A 12-year-old Japanese boy was referred to our hospital with a 2-month history of persistent proteinuria. Despite urinary protein excretion in the nephrotic range, associated with hypoproteinemia, the patient did not complain of any disability. A percutaneous renal biopsy revealed minor glomerular abnormalities, without any evidence of immune complex deposition. Therapy with prednisolone (60 mg/day) was initiated, and while the proteinuria decreased after 4-week therapy, elevated urinary protein excretion persisted thereafter, at 1-2 g/day. Because of the steroid-resistant proteinuria, mizoribine (MZR), was started at 150 mg/day (3 mg/kg), administered as a single daily dose an immunosuppressive agent, in combination with prednisolone.
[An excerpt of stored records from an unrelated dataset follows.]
(* ===== verification/WarehouseStore.v ===== *)
(** * Inventory service: the warehouse stock store

    The tables of the warehouse-level stock (stock balances, their ledger,
    holds, transfers, receipts, issues, stocktakes) as the migrations
    1791900000100, 1791900000200 and 1793000000600 define them, the SQL
    statements the services run on them, the error and transaction monad [tx]
    of the handlers, and the lookups they share (active warehouse, SKU
    eligibility, the warehouse of a branch, the below-minimum alert).

    A handler runs in one database transaction ([runInTenantTransaction]) and
    locks the header and the balances it works on, so it is one atomic step: a
    throw rolls back.  A [numeric(18,3)] column is its number of thousandths, a
    [bigint] column its integer; the driver returns both as text, which the code
    parses again ([numeric_text], [bigint_text]).  A row is identified by its
    primary key; the ledger is append only, and its rows are identified by their
    position. *)

From S2P Require Import Prelude Transaction JsNumber JsString InventoryDomain.
From Stdlib Require Import Ascii.

Open Scope Z_scope.

(** ** Errors *)

(** A thrown [InventoryDomainError], an HTTP exception with its [errorCode] (and
    the more precise [code] of a reservation conflict), or a failed statement. *)
Inductive StoreError :=
| Domain (code : InventoryDomainErrorCode)
| HttpException (errorCode : string)
| QueryFailed.

#[export] Instance StoreError_eq_dec : EqDecision StoreError.
Proof. solve_decision. Defined.

Abbreviation sres := (result StoreError).

(** ** Tables *)

(** A text parameter read as a [uuid]: the hexadecimal digits count, not their
    case.  The DTOs of the requests only let UUID shaped text through. *)
Definition as_uuid (s : string) : string := toLowerCase s.

Record WarehouseRow := {
  wh_tenant : string; wh_branch : option string; wh_kind : string; wh_is_default : bool; wh_status : string }.

Record SkuProjectionRow := {
  sp_tenant : string; sp_sku_id : string; sp_sku_code : string; sp_name : string; sp_status : string }.

Record BalanceRow := {
  on_hand_qty : Z; reserved_qty : Z; in_transit_qty : Z; avg_unit_cost : Z; valuation_amount : Z; row_version : Z }.

Inductive MovementType :=
| SALE_COMMIT | TRANSFER_DISPATCH | TRANSFER_RECEIPT | TRANSFER_LOST_IN | TRANSFER_LOSS | TRANSFER_CANCEL
| PURCHASE_RECEIPT | RETURN_RECEIPT | MANUAL_RECEIPT | MANUAL_ISSUE | STOCKTAKE_ADJUSTMENT.

#[export] Instance MovementType_eq_dec : EqDecision MovementType.
Proof. solve_decision. Defined.

(** Tenant, warehouse, SKU: the unique key of [stock_balance]. *)
Abbreviation balance_key := (string * string * string)%type.

Record LedgerRow := {
  l_key : balance_key;
  l_type : MovementType;
  l_before : Z;
  l_delta : Z;
  l_after : Z;
  l_reserved_after : Z;
  l_unit_cost : Z;
  l_avg_cost_after : Z;
  l_ref_type : string;
  l_ref_id : string;
  l_reversal_of : option nat }.

Inductive ReservationState := HELD | COMMITTED | RELEASED | EXPIRED.
#[export] Instance ReservationState_eq_dec : EqDecision ReservationState.
Proof. solve_decision. Defined.

Record ReservationLine := { rl_warehouse : string; rl_sku : string; rl_qty : Z }.

(** A row of [warehouse_reservation] with its lines in [line_no] order. *)
Record ReservationRow := {
  r_tenant : string; r_caller : string; r_key : string; r_sha256 : string;
  r_ref_type : string; r_ref_id : string; r_state : ReservationState;
  r_expires_at : option Z; r_created_at : Z; r_lines : list ReservationLine }.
Although there was some fluctuation in the urinary protein excretion, heavy proteinuria persisted for the next 4 weeks. The peak blood level of MZR was 0.9 microg/ml. Since we have previously reported the efficacy and safety of oral MZR pulse therapy, which is associated with higher peak serum MZR levels than conventional MZR therapy in selected patients with lupus nephritis, we adopted MZR pulse therapy for this patient, after obtaining informed consent. MZR was started at the daily dose of 300 mg (6 mg/kg), administered as a single dose before breakfast, twice a week (on Monday and Thursday). The peak blood level of MZR then increased to 1.29 microg/ml. Thereafter, despite a gradual reduction of the concomitantly administered prednisolone dose, the urinary protein excretion decreased rapidly to around 0.3 g/day and remained at this level thereafter. No adverse effects of MZR were observed. Based on these clinical observations, we suggest that oral MZR pulse therapy may be the treatment of choice in selected patients of steroid-resistant nephrotic syndrome, in addition to those of lupus nephritis.